Friday, April 08, 2005

Obligatory Post About My Dogs

I have two dogs. Not whiny ass girlie dogs like a cocker spaniels or poodles but labs. Two big ass 100 pound labs – one yellow and one black. There called Ebony and Ivory – ha! Just kidding. The yellow lab is Ben, the black lab is Stella.

I’ve had Ben since he was a fatty, “cause $1100 worth of damage to an apartment” and “cause mommy to call animal poison control 3 times in the first year” puppy. And just so you know, it will cost you $30 to find out if the little packet of chemicals they give you with fresh cut flowers is poisonous to dogs…the answer? “Maybe…just keep an eye on him.” Thirty bucks well spent.

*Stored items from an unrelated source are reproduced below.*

(** X10.  No pixel of a record is sold twice.  After a purchase of the
    rectangle [(x, y, w, h)] that took a piece from record [k], and
    whatever transactions follow, every purchase fails that has a piece
    bought from record [k] which the library finds to overlap
    [(x, y, w, h)]. *)
Theorem no_double_sale env1 x y w h a1 idx1 ipfs1 u1 price1 s s1 s2
    env2 p2 a2 idx2 ipfs2 u2 price2 k i piece :
  execute_ env1 (Purchase [x; y; w; h] a1 idx1 ipfs1 u1 price1) s = (s1, Success) ->
  k ∈ idx1 ->
  later_ s1 s2 ->
  idx2 !! i = Some k -> pieces a2 !! i = Some piece ->
  doRectanglesOverlap piece (Geometry.mkRect x y w h) = Some true ->
  (execute_ env2 (Purchase p2 a2 idx2 ipfs2 u2 price2) s2).2 <> Success.
Proof.
  intros H1 Hk Hl Hi Hp Hov.
  apply purchase_ledger in H1.
  destruct H1 as (x' & y' & w' & h' & [= <- <- <- <-] & Hidx & Ho & _ & _ & Hh & _).
  pose proof (proj1 (Forall_forall _ _) Hidx _ Hk) as Hlt. cbv beta in Hlt.
  set (len := ownershipLength s) in *.
  assert (Hlen1 : ownershipLength s1 = len + 1).
  { unfold ownershipLength, len. rewrite Ho, length_app. simpl. unfold ownershipLength. lia. }
  assert (Hklen : k < len) by (unfold len, ownershipLength; lia).
  assert (Hhole1 : len ∈ holesOf s1 k).
  { rewrite Hh, decide_False by lia. apply elem_of_app. right.
    apply elem_of_replicate. split; [done|].
    apply list_elem_of_In, (count_occ_In Z.eq_dec) in Hk. lia. }
  assert (Hrec1 : getRecord s1 len = Some (Zone.mk x y w h (msg_sender env1))).
  { unfold getRecord. rewrite Ho. unfold len, ownershipLength. rewrite Nat2Z.id.
    rewrite lookup_app_r by lia. by rewrite Nat.sub_diag. }
  pose proof (later_holes s1 s2 k len Hl ltac:(lia) Hhole1) as Hhole2.
  destruct (later_records s1 s2 Hl) as [new Ho2].
  assert (Hrec2 : getRecord s2 len = Some (Zone.mk x y w h (msg_sender env1))).
  { unfold getRecord in *. rewrite Ho2. by apply lookup_app_l_Some. }
  destruct (execute_ env2 (Purchase p2 a2 idx2 ipfs2 u2 price2) s2) as [s3 [|e]] eqn:H2;
    [|done].
  exfalso. destruct (purchase_checked _ _ _ _ _ _ _ _ _ H2) as (t & _ & Hchk).
  destruct (Hchk i k Hi) as (zone & overlap & piece' & _ & _ & _ & Hp' & _ & Hclear & _).
  rewrite Hp in Hp'. injection Hp' as <-.
  unfold clear_of_holes in Hclear.
  destruct (proj1 (Forall_forall _ _) Hclear _ Hhole2) as (zh & Hzh & Hno).
  rewrite Hrec2 in Hzh. injection Hzh as <-. simpl in Hno.
  unfold zoneRect in Hno. simpl in Hno. congruence.
Qed.

(** ** The payment a purchase needs *)

(** X12.  The payment decides alone: take a purchase that succeeds with
    some payment and send it again with the payment [V], which the
    sender can afford.  It succeeds exactly when [V] is at least the
    total price plus its hundredth rounded down; above that, any
    payment is accepted. *)
Theorem payment_threshold env p a idx ipfs u price s s1 V :
  Forall is_uint256 a -> 0 <= balanceOf s (this env) ->
  execute_ env (Purchase p a idx ipfs u price) s = (s1, Success) ->
  V <= balanceOf s (msg_sender env) ->
  let P := totalPrice s (tiling a idx) in
  (execute_ (with_value env V) (Purchase p a idx ipfs u price) s).2 = Success
  <-> P + P / 100 <= V.
Proof.
  intros Ha Hbal H HV P. set (env' := with_value env V). split.
  - intros H'.
    destruct (execute_ env' (Purchase p a idx ipfs u price) s) as [s2 r] eqn:He.
    simpl in H'. subst r.
    destruct (purchase_success _ _ _ _ _ _ _ _ _ _ _ Ha He) as (t & _ & _ & _ & _ & HP & Hfee & _).
    fold P in HP, Hfee. rewrite requiredFee_hundredth in Hfee. simpl in HP, Hfee. lia.
  - intros HPV.
    destruct (purchase_success _ _ _ _ _ _ _ _ _ _ _ Ha H)
      as (t & Hpre & Hs & _ & Hfunds & HP & _ & _). fold P in Hs, HP.
    assert (0 <= P / 100) by (apply Z.div_pos; lia).
    assert (Hl : ledger_eq (entry env s) (entry env' s)) by by repeat split.
    assert (Hfunds' : msg_value env' <= balanceOf s (msg_sender env')) by (simpl; lia).
    assert (Hthis : P <= balanceOf (entry env' s) (this env')).
    { unfold entry. rewrite balanceOf_move. simpl.
      rewrite (decide_True (P := this env = this env)) by done. case_decide as Hd; [|lia].
      rewrite Hd. lia. }
    destruct (settlement_rel doRectanglesOverlap computeRectOverlap env env' t a idx
                (entry env s) (entry env' s) P _ eq_refl eq_refl Hl Hs
                ltac:(simpl; lia) Hthis) as (s2' & Hrun).
    pose proof (prelude_ledger _ _ _ _ _ _ _ Hpre Hl) as Hpre'.
    rewrite (purchase_run _ _ env' p a idx ipfs u price s t Hpre' Hfunds'), Hrun.
    simpl msg_value. rewrite requiredFee_hundredth.
    destruct (Z.leb_spec (P / 100) (V - P)) as [_|Hlt]; [done | lia].
Qed.

(** ** The shape of a tiling that was accepted *)

(** What every iteration of a loop that returned has in common. *)
Lemma for_loop_all {A} (Q : nat -> Prop) n i (body : nat -> A -> M A) acc s acc' s' :
  (forall j a t a' t', (i <= j < i + n)%nat -> body j a t = Ok a' t' -> Q j) ->
  for_loop n i body acc s = Ok acc' s' ->
  forall j, (i <= j < i + n)%nat -> Q j.
Proof.
  intros Hb H.
  refine (for_loop_inv (fun j' _ _ => forall j, (i <= j < j')%nat -> Q j)
            n i body acc s acc' s' _ _ H).
  - intros j Hj. lia.
  - intros j a t a' t' Hj Hinv Hstep k Hk.
    destruct (decide (k = j)) as [->|Hne].
    + by apply (Hb j a t a' t').
    + apply Hinv. lia.
Qed.

Lemma checkDisjoint_ok rects s s' i j ri rj :
  checkDisjoint doRectanglesOverlap rects s = Ok tt s' ->
  (i < j)%nat -> rects !! i = Some ri -> rects !! j = Some rj ->
  doRectanglesOverlap ri rj = Some false.
Proof.
  unfold checkDisjoint. intros H Hij Hi Hj.
  pose proof (lookup_lt_Some _ _ _ Hi) as Hli.
  refine (for_loop_all
    (fun i => forall j ri rj, (i < j)%nat -> rects !! i = Some ri -> rects !! j = Some rj ->
       doRectanglesOverlap ri rj = Some false) _ _ _ _ _ _ _ _ H i _ j ri rj Hij Hi Hj);
    [|lia].
  clear. intros i [] t [] t' Hi Hin j ri rj Hij Hri Hrj.
  pose proof (lookup_lt_Some _ _ _ Hrj) as Hlj.
  refine (for_loop_all
    (fun j => forall ri rj, rects !! i = Some ri -> rects !! j = Some rj ->
       doRectanglesOverlap ri rj = Some false) _ _ _ _ _ _ _ _ Hin j _ ri rj Hri Hrj);
    [|lia].
  clear. intros j [] t [] t' _ Hb ri rj Hri Hrj.
  apply bind_ok in Hb. destruct Hb as (ri' & ? & [Hri' ->]%index_ok & Hb).
  apply bind_ok in Hb. destruct Hb as (rj' & ? & [Hrj' ->]%index_ok & Hb).
  apply bind_ok in Hb. destruct Hb as (o & ? & Ho & Hb).
  apply require_ok in Hb. destruct Hb as [Hn _].
  rewrite Hri in Hri'. rewrite Hrj in Hrj'. simplify_eq.
  destruct (doRectanglesOverlap ri' rj') as [[|]|]; simpl in *; try done.
  all: apply ret_ok in Ho; destruct Ho as [-> _]; done.
Qed.

Lemma areas_snoc rects r : areas (rects ++ [r]) = areas rects + area r.
Proof. induction rects as [|q rects IH]; simpl; [lia|]. rewrite IH. lia. Qed.

(** The first loop of [validatePurchases]: the total it returns is the
    sum of the areas, and every piece has passed the containment
    test. *)
Lemma collect_loop_total t (a : list Z) n s total rects s' :
  Forall is_uint256 a ->
  for_loop n 0 (collectStep t a) (0, replicate n (Geometry.mkRect 0 0 0 0)) s
    = Ok (total, rects) s' ->
  total = areas (map (pieceAt a) (seq 0 n)) /\
  Forall (fun piece => within piece t = true) (map (pieceAt a) (seq 0 n)).
Proof.
  intros Ha H.
  apply (for_loop_inv
    (fun j acc _ =>
       is_uint256 acc.1 /\ acc.1 = areas (map (pieceAt a) (seq 0 j)) /\
       Forall (fun piece => within piece t = true) (map (pieceAt a) (seq 0 j)))) in H.
  - simpl in H. tauto.
  - simpl. split; [unfold is_uint256, UINT256; lia|]. split; [done | constructor].
  - intros j [tot rs] st [tot' rs'] st' Hj (Htot & Hsum & Hall) Hstep. cbn [fst snd] in *.
    unfold collectStep in Hstep. cbv zeta in Hstep. simpl fst in Hstep. simpl snd in Hstep.
    apply bind_ok in Hstep. destruct Hstep as (x & ? & [Hx ->]%index_ok & Hstep).
    apply bind_ok in Hstep. destruct Hstep as (y & ? & [Hy ->]%index_ok & Hstep).
    apply bind_ok in Hstep. destruct Hstep as (w & ? & [Hw ->]%index_ok & Hstep).
    apply bind_ok in Hstep. destruct Hstep as (h & ? & [Hh ->]%index_ok & Hstep).
    cbn [Geometry.x Geometry.y Geometry.w Geometry.h] in Hstep.
    apply bind_ok in Hstep. destruct Hstep as (ar & ? & Hmul & Hstep).
    pose proof (Forall_lookup_1 _ _ _ _ Ha Hw) as Hwr.
    apply mul_ok in Hmul; [|apply Hwr]. destruct Hmul as (-> & Har & ->).
    apply bind_ok in Hstep. destruct Hstep as (tot1 & ? & Hadd & Hstep).
    unfold SafeMath.add in Hadd. cbv zeta in Hadd.
    apply bind_ok in Hadd. destruct Hadd as (? & ? & [Hle ->]%require_ok & [-> ->]%ret_ok).
    apply Z.leb_le in Hle. pose proof (add256_checked _ _ Htot Har Hle) as Hexact.
    rewrite Hexact in Hstep.
    apply bind_ok in Hstep. destruct Hstep as (? & ? & [H1 ->]%require_ok & Hstep).
    apply bind_ok in Hstep. destruct Hstep as (? & ? & [H2 ->]%require_ok & Hstep).
    apply bind_ok in Hstep. destruct Hstep as (? & ? & [H3 ->]%require_ok & Hstep).
    apply bind_ok in Hstep. destruct Hstep as (? & ? & [H4 ->]%require_ok & Hstep).
    apply ret_ok in Hstep. destruct Hstep as [[= -> ->] _].
    rewrite seq_S, map_app. simpl map. rewrite (pieceAt_lookup a j x y w h) by done.
    split; [|split].
    + pose proof (add256_range tot (w * h)) as Hr. by rewrite Hexact in Hr.
    + rewrite areas_snoc, <- Hsum. reflexivity.
    + apply Forall_app. split; [done|]. constructor; [|constructor].
      unfold within. cbn [Geometry.x Geometry.y Geometry.w Geometry.h].
      by rewrite H1, H2, H3, H4.
Qed.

Anyway, Ben is now 9 years old and suffers from diabetes. In between insulin shots, he spends his days napping and trying to get POD to feed him snacks. Not a bad life.

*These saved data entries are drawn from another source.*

(** * KPI table construction and trend charts

    A shallow embedding of [src/calculate_kpis.py] and
    [src/visualize_trends.py].

    The two scripts are thin pandas programs: they read two CSV files,
    rename two labels of the balance sheet, inner-join both frames on
    [Year], derive ten ratio columns, persist the result and (in the
    second script) draw four line charts.  The embedding therefore has
    three layers:

    - a data model of the pandas frame (labelled, typed columns);
    - the pandas operations the scripts call ([rename], [merge],
      [df[label]], [df[label] = column], column arithmetic), written as
      total functions that return either a value or the exception pandas
      raises;
    - the scripts themselves, in an exception-and-state monad over the
      file system and a log of the input/output operations performed.

    Scope of the data model: a column is either [int64] or [float64]
    (missing cells are the float NaN, as pandas stores them).  Text and
    boolean columns are not modelled.  The CSV parser, the CSV printer and
    the chart renderer are parameters of the development. *)

From Stdlib Require Import ZArith Floats Ascii String.
From stdpp Require Import base option list strings gmap.

Open Scope Z_scope.
(** * The lwnl event queue (fan-out notification channel)

    A shallow embedding of the event-queue engine of the lwnl driver:
    the array [g_queue] of listener slots, the counter [g_connected],
    the heap-allocated [struct lwnl_event] nodes chained through [flink]
    and shared between the slots, and the two-phase read protocol of
    [lwnl_get_event].

    Pointers are integers ([NULL] is 0).  The kernel heap is split in two
    finite maps: live event nodes and live payload buffers.  [kmm_free]
    deletes the entry; touching an address that is not live is a [Fault].
    What [kmm_malloc] returns is an input of the functions that call it.
    Every function is executed atomically (the code holds [LWQ_LOCK] from
    entry to exit), so the lock itself is not part of the model.

    [int] and [uint32_t] are 32 bits wide, [int8_t] 8 bits, and the
    enumeration [lwnl_cb_status] is stored as a 4-byte object. *)

From Stdlib Require Import ZArith List Lia.
From stdpp Require Import base option list gmap fin_maps.

Open Scope Z_scope.

(** ** Machine integers *)

Definition to_int8 (x : Z) : Z := (x + 128) mod 256 - 128.
Definition to_int (x : Z) : Z := (x + 2147483648) mod 4294967296 - 2147483648.
Definition to_uint32 (x : Z) : Z := x mod 4294967296.
(** [size_t] on the 32-bit targets of the kernel. *)
Definition to_size_t (x : Z) : Z := x mod 4294967296.

Definition INT_MAX : Z := 2147483647.

(** ** Pointers and outcomes *)

Abbreviation ptr := Z (only parsing).
Definition NULL : ptr := 0.

Inductive outcome (A : Type) : Type :=
| Ok (a : A)
| Fault
| OutOfFuel.
Arguments Ok {A} a.
Arguments Fault {A}.
Arguments OutOfFuel {A}.

Definition obind {A B} (m : outcome A) (k : A -> outcome B) : outcome B :=
  match m with
  | Ok a => k a
  | Fault => Fault
  | OutOfFuel => OutOfFuel
  end.

#[global] Instance outcome_bind : MBind outcome := fun A B k m => obind m k.

(** ** Data model *)

Inductive lwnl_cb_status : Type :=
| LWNL_STA_CONNECTED
| LWNL_STA_CONNECT_FAILED
| LWNL_STA_DISCONNECTED
| LWNL_SOFTAP_STA_JOINED
| LWNL_SOFTAP_STA_LEFT
| LWNL_SCAN_FAILED
| LWNL_SCAN_DONE
| LWNL_UNKNOWN.

#[global] Instance lwnl_cb_status_eq_dec : EqDecision lwnl_cb_status.
Proof. solve_decision. Defined.

Record lwnl_cb_data : Type := mk_cb_data {
  status : lwnl_cb_status;
  data : ptr;
  data_len : Z
}.

Record lwnl_event : Type := mk_event {
  flink : ptr;
  evt_data : lwnl_cb_data;
  refs : Z
}.

Record lwnl_queue : Type := mk_queue {
  filep : ptr;
  check_header : Z;
  front : ptr;
  rear : ptr
}.

(** One scan record ([trwifi_ap_scan_info_s]) is kept as its object
    representation, a list of bytes. *)
Definition trwifi_ap_scan_info_s := list Z.
(** The scan list is a NULL-terminated linked list owned by the caller;
    only its sequence of records matters here. *)
Definition trwifi_scan_list_s := list trwifi_ap_scan_info_s.

Record lwq_state : Type := mk_state {
  g_queue : list lwnl_queue;
  g_connected : Z;
  events : gmap Z lwnl_event;
  buffers : gmap Z (list Z)
}.

Definition set_flink (p : ptr) (e : lwnl_event) : lwnl_event :=
  mk_event p (evt_data e) (refs e).
Definition set_refs (r : Z) (e : lwnl_event) : lwnl_event :=
  mk_event (flink e) (evt_data e) r.

Definition set_front (p : ptr) (q : lwnl_queue) : lwnl_queue :=
  mk_queue (filep q) (check_header q) p (rear q).
Definition set_rear (p : ptr) (q : lwnl_queue) : lwnl_queue :=
  mk_queue (filep q) (check_header q) (front q) p.
Definition set_check_header (c : Z) (q : lwnl_queue) : lwnl_queue :=
  mk_queue (filep q) c (front q) (rear q).
Definition set_filep (f : ptr) (q : lwnl_queue) : lwnl_queue :=
  mk_queue f (check_header q) (front q) (rear q).

Definition empty_queue : lwnl_queue := mk_queue NULL 0 NULL NULL.
Lemma first_free_candidate (taken : list string) (L k : string) :
  first_free taken (candidates L) = Ok k ->
  (k = L \/ exists c, occurs c Parser.alc /\ k = L +:+ String c "")
  /\ str_in k taken = false.
Proof.
  intros H. split; [| now apply first_free_not_taken in H].
  unfold first_free in H. destruct (find _ (candidates L)) as [x|] eqn:E; [| discriminate].
  apply Ok_inj in H. subst x. apply find_some in E as [E _].
  destruct E as [E | E]; [now left |]. right.
  unfold suffixed in E. apply in_map_iff in E as (c & <- & Hc). now exists c.
Qed.

Lemma subject_step_result (pf : Parser.platform) (sub_dir : string) (dry_run : bool)
      (out out1 : dict (string * string)) (ses : Parser.session) (d d1 : Parser.disk) :
  Parser.subject_step pf sub_dir dry_run out ses d = (Ok out1, d1) ->
  exists kv, entry_of sub_dir ses kv
             /\ dict_in kv.1 out = false
             /\ out1 = (out ++ [kv])%list.
Proof.
  unfold Parser.subject_step, bindM at 1.
  destruct (Parser.download_session pf ses sub_dir dry_run d) as [[[[L dir] id]|e] d0] eqn:E;
    [| discriminate].
  apply download_session_result in E as (HL & -> & ->).
  unfold bindM, lift, ret. rewrite while_taken_first_free. fold (candidates L).
  destruct (first_free (keys out) (candidates L)) as [k|e] eqn:Ek; [| discriminate].
  intros H. injection H as <- _.
  apply first_free_candidate in Ek as [Hk Hfree]. rewrite <- dict_in_keys in Hfree.
  exists (k, (join sub_dir L, Parser.ses_id ses)).
  split; [exists L; repeat split; assumption |].
  split; [exact Hfree | now apply dict_set_new].
Qed.

Lemma subject_loop_entries (pf : Parser.platform) (sub_dir : string) (dry_run : bool)
      (l : list Parser.session) :
  forall out d out' d',
    Parser.subject_loop pf sub_dir dry_run out l d = (Ok out', d') ->
    NoDup (keys out) ->
    exists new, out' = (out ++ new)%list
                /\ NoDup (keys out')
                /\ Forall2 (entry_of sub_dir) l new.
Proof.
  induction l as [|s l IH]; intros out d out' d'; simpl.
  - intros [= <- _] Hnd. exists []. rewrite app_nil_r. repeat split; [exact Hnd | constructor].
  - unfold bindM at 1.
    destruct (Parser.subject_step pf sub_dir dry_run out s d) as [[out1|e] d1] eqn:E;
      [| discriminate].
    apply subject_step_result in E as (kv & Hkv & Hfree & ->).
    intros H Hnd. apply IH in H as (new & -> & Hnd' & Hall).
    + exists (kv :: new). rewrite <- app_assoc in Hnd' |- *.
      split; [reflexivity |]. split; [exact Hnd' | now constructor].
    + unfold keys. rewrite map_app. apply NoDup_app. split; [exact Hnd |].
      split; [| apply NoDup_singleton].
      intros x Hx Hx'. apply list_elem_of_singleton in Hx'. subst x.
      rewrite dict_in_keys in Hfree. apply str_in_elem in Hx. unfold keys in Hfree.
      congruence.
Qed.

Stella, on the other hand, is a little different. She is adopted - I used to be a volunteer with a lab rescue group and good old Stella was one of my foster dogs. We think Stella is around 10 years old (well, actually, we thought she was around 10 years old two years ago so I suppose I should say she’s around 12). Stella is a sweetheart and she loves me and she loves POD. The rest of you…she can do without. She’s much more of a “my mom better like you, asswipe, or my teeth are about to meet your groin” sort of gal and you just got admire that. She is constantly on patrol – she runs the perimeter of the fence in the backyard and then checks back in to give me an “all clear” each and every time. She is the self-designated protector of our realm.

But don’t get me wrong. Stella is a lover of friends. She will lick you to death. When she likes you, she’s licking to give you kisses…if she doesn’t like you; she’s licking you to tenderize the meat.

So I feel relatively safe with my two 100 pound dogs as protection. Even though Ben is a “Duh. I’m a happy dog” guy and Stella is “What are you looking at, motherfucker?” gal, I feel they balance each other out nicely.

Now that my pals are getting older, we’ve had to make some adjustments. I find middle of the night trips outside to be a little more frequent and Ben needs help getting up on the bed (yes, he sleeps with me, suck it). And this finally brings me to last night.

So Ben and I are sleeping soundly at about 3 am. Ben is snoring like a champ but I am awakened by the sound of Stella pacing throughout the house clearly wearing doggie tap shoes on the hardwood floors. Finally, after convincing me that she will not be sleeping any time soon unless I let her out to pee, I haul my fat ass out of bed. I open the back door and she takes off like I’d hit her with a cattle prod. She disappears into the bushes and I hear a loud high-pitch squeal. This squeal was surely heard throughout the entire metro Atlanta area though Ben managed to sleep right through it. Much rustling followed and then Stella came running back into the house and threw herself down on my bedroom floor. She grins up at me and says, “Yo, mom, I gave that biyatch a smackdown the likes of which the animal kingdom has never seen. We are safe. Peace out.”

Yep. That’s my girl. Stella the Possum Killer. She of course wanted a kiss good night for her efforts but we’re going to wait until she’s sucked down a few more bowls of water before we tackle that one.

3 comments:

The Macek Collective said...

"But don’t get me wrong. Stella is a lover of friends. She will lick you to death"

Me too!

Pixie LaRouge said...

My 50+ lbs of chow-mix would so love you. I refuse to allow her the pleasure of chewing on her mortal enemies (namely the electric meter reader that all the dogs in the neighborhood hate).

Tell Stella "Way to go!" And, yup, you should feel VERY protected. Even Possums can't harm you now :)

Anonymous said...

On behalf of the whiney ass cocker spaniel owners I have to say, Ruby can grab a bird out of the sky (as long as it is flying low) and kill it along with the best of them. She is one tough bitch.

Stella's kill is pretty impressive as well. I love the fact that Ben couldn't even be bothered to wake-up with all the noise.